Allow yourself the grace to make mistakes, and alimony at it.

Try it: Segregate your metrics

How do you know if you’re making progress?

Track a few metrics that are important to YOU.

Here are a few things Tia looks for:

  • Direct feedback. “When people tell me they like the newsletter and squint forward to getting it, I know it’s working. I can tell they’re engaged from what they say.”
  • Email unshut rates. “To me, that is the cherry on top of the sundae. If I know people are opening it, that’s a good sign I’m providing something of value to them.”

No matter what metrics you measure, a few tips:

  • Don’t worry well-nigh tracking things that don’t matter to your business. For example, Tia doesn’t sweat how many followers she has on social media, considering she’s not trying to be a viral sensation. Like Tia, you might not need a giant pursuit or a mailing list, just a dozen or two steady clients.
  • Focus on resurgence rather than reaching specific numbers. Just like your vendee can’t tenancy the number on the scale, but they can tenancy their habits, you can’t tenancy how many people subscribe to your content, but you can work on doing things a little bit largest each day.
  • Be realistic. Communities and relationships take time to build. If you alimony the long game in view and your expectations in check, you can build something meaningful and substantial over time.

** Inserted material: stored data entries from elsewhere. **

(** * going: sequential and concurrent Map / Filter / Reduce

    A shallow embedding of the Go package [going] (going.go and its
    concurrent extension with CMap, CFilter and CReduce), together with the
    closures used by the package's tests.

    - A Go [int] is a [Z] wrapped to 64 bits, two's complement.
    - A slice value handed back to a caller is a [slice]: either [nil] or a
      sequence of elements.  Inside a function a slice is what Go makes of
      it: a [header] (pointer, length, capacity) into a heap of backing
      arrays, so that [append] on a shared slice variable can be followed
      access by access.
    - Indexing out of range and a negative WaitGroup counter are run-time
      panics: the operations that can raise them return [option].
    - A goroutine is a small state machine whose steps are single memory
      accesses or single calls of the caller's function; a call of a
      concurrent variant is run under a schedule, the list of goroutine
      numbers the scheduler picks, one step each.  Each access is
      indivisible.  For the accesses that race this is what Go promises of
      a location of at most one machine word; what is proved of all
      schedules of the unsynchronised variants is therefore stated for
      elements and accumulators of type int.
    - The caller's function is a total pure function, as the package
      assumes, except in the section on panics, where it and [==] can
      panic. *)

From Stdlib Require Import ZArith Lia.
From stdpp Require Import base option list strings numbers.

Module going.

Local Open Scope Z_scope.

(** ** Go's [int] on a 64-bit platform *)

Definition wrap64 (z : Z) : Z := (z + 2 ^ 63) mod 2 ^ 64 - 2 ^ 63.
Definition int_add (a b : Z) : Z := wrap64 (a + b).
Definition int_mul (a b : Z) : Z := wrap64 (a * b).
(** [%] truncates toward zero. *)
Definition int_rem (a b : Z) : Z := Z.rem a b.
(** * XLR8SPISRAM: the SPI SRAM control register of the XLR8

    A shallow embedding of [XLR8SPISRAM.h].  The class has six one-line
    methods, each a read-modify-write of the 8-bit register
    [XLR8SPISRAMMEMCR] at data-space address [0xF0]:

      - bits 7:6  reserved
      - bits 5:4  SRAM mode (byte = 00, page = 10, sequential = 01)
      - bits 3:1  SPI speed
      - bit  0    extended address enable

    Bytes are integers in [0, 256); the C conversions back to [uint8_t]
    (after integer promotion to [int]) are written out as [to_uint8]. *)

From Stdlib Require Import ZArith Lia Bool List Permutation.
Import ListNotations.

Local Open Scope Z_scope.

(** ** The AVR side: bytes and the data space *)

Module AVR.

(** The values a [uint8_t] can hold. *)
Definition is_uint8 (v : Z) : Prop := 0 <= v < 256.

(** Conversion of an [int] to [uint8_t]: reduction modulo 2^8. *)
Definition to_uint8 (z : Z) : Z := z mod 2 ^ 8.

(** The data space: what each address holds. *)
Definition data_space : Type := Z -> Z.

(** [_SFR_MEM8(mem_addr)] of avr-libc is the volatile byte at [mem_addr];
    here it is the address itself, used with [load8] and [store8]. *)
Definition _SFR_MEM8 (mem_addr : Z) : Z := mem_addr.

Definition load8 (m : data_space) (a : Z) : Z := m a.

(** A store writes a [uint8_t]: the value is converted on the way in. *)
Definition store8 (m : data_space) (a : Z) (v : Z) : data_space :=
  fun a' => if a' =? a then to_uint8 v else m a'.

(** Every location of the data space holds a byte. *)
Definition bytes_only (m : data_space) : Prop := forall a, is_uint8 (m a).

End AVR.

Import AVR.

(** ** XLR8SPISRAM.h *)

(** The SPI clock division codes, redefined from the SPI library. *)
Definition SPI_CLOCK_DIV4 : Z := 0x00.
Definition SPI_CLOCK_DIV16 : Z := 0x01.
Definition SPI_CLOCK_DIV64 : Z := 0x02.
Definition SPI_CLOCK_DIV128 : Z := 0x03.
Definition SPI_CLOCK_DIV2 : Z := 0x04.
Definition SPI_CLOCK_DIV8 : Z := 0x05.
Definition SPI_CLOCK_DIV32 : Z := 0x06.

Definition XLR8SPISRAMMEMCR : Z := _SFR_MEM8 0xF0.

Module XLR8SPISRAM_Class.

(** [XLR8SPISRAMMEMCR &= 0x0F;] *)
Definition byte_mode (m : data_space) : data_space :=
  store8 m XLR8SPISRAMMEMCR (Z.land (load8 m XLR8SPISRAMMEMCR) 0x0F).

(** [XLR8SPISRAMMEMCR = (XLR8SPISRAMMEMCR & 0x0F) | 0x20;] *)
Definition page_mode (m : data_space) : data_space :=
  store8 m XLR8SPISRAMMEMCR
    (Z.lor (Z.land (load8 m XLR8SPISRAMMEMCR) 0x0F) 0x20).

(** [XLR8SPISRAMMEMCR = (XLR8SPISRAMMEMCR & 0x0F) | 0x10;] *)
Definition sequential_mode (m : data_space) : data_space :=
  store8 m XLR8SPISRAMMEMCR
    (Z.lor (Z.land (load8 m XLR8SPISRAMMEMCR) 0x0F) 0x10).

(** [XLR8SPISRAMMEMCR =
       (XLR8SPISRAMMEMCR & 0x31) | ((uint8_t)(divider << 1));]
    [divider] is promoted to [int] before the shift, so nothing is lost
    until the cast. *)
Definition clock_divider (divider : Z) (m : data_space) : data_space :=
  store8 m XLR8SPISRAMMEMCR
    (Z.lor (Z.land (load8 m XLR8SPISRAMMEMCR) 0x31)
           (to_uint8 (Z.shiftl divider 1))).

“Once you remove the expectation that things are going to be instant” says Tia, “you unshut yourself up to all kinds of possibilities. That vein not only feels better, it works largest too.”

If you’re a coach, or you want to be…

You can help people build nutrition and lifestyle habits that modernize their physical and mental health, perpetuate their immunity, help them largest manage stress, and get sustainable results. We'll show you how.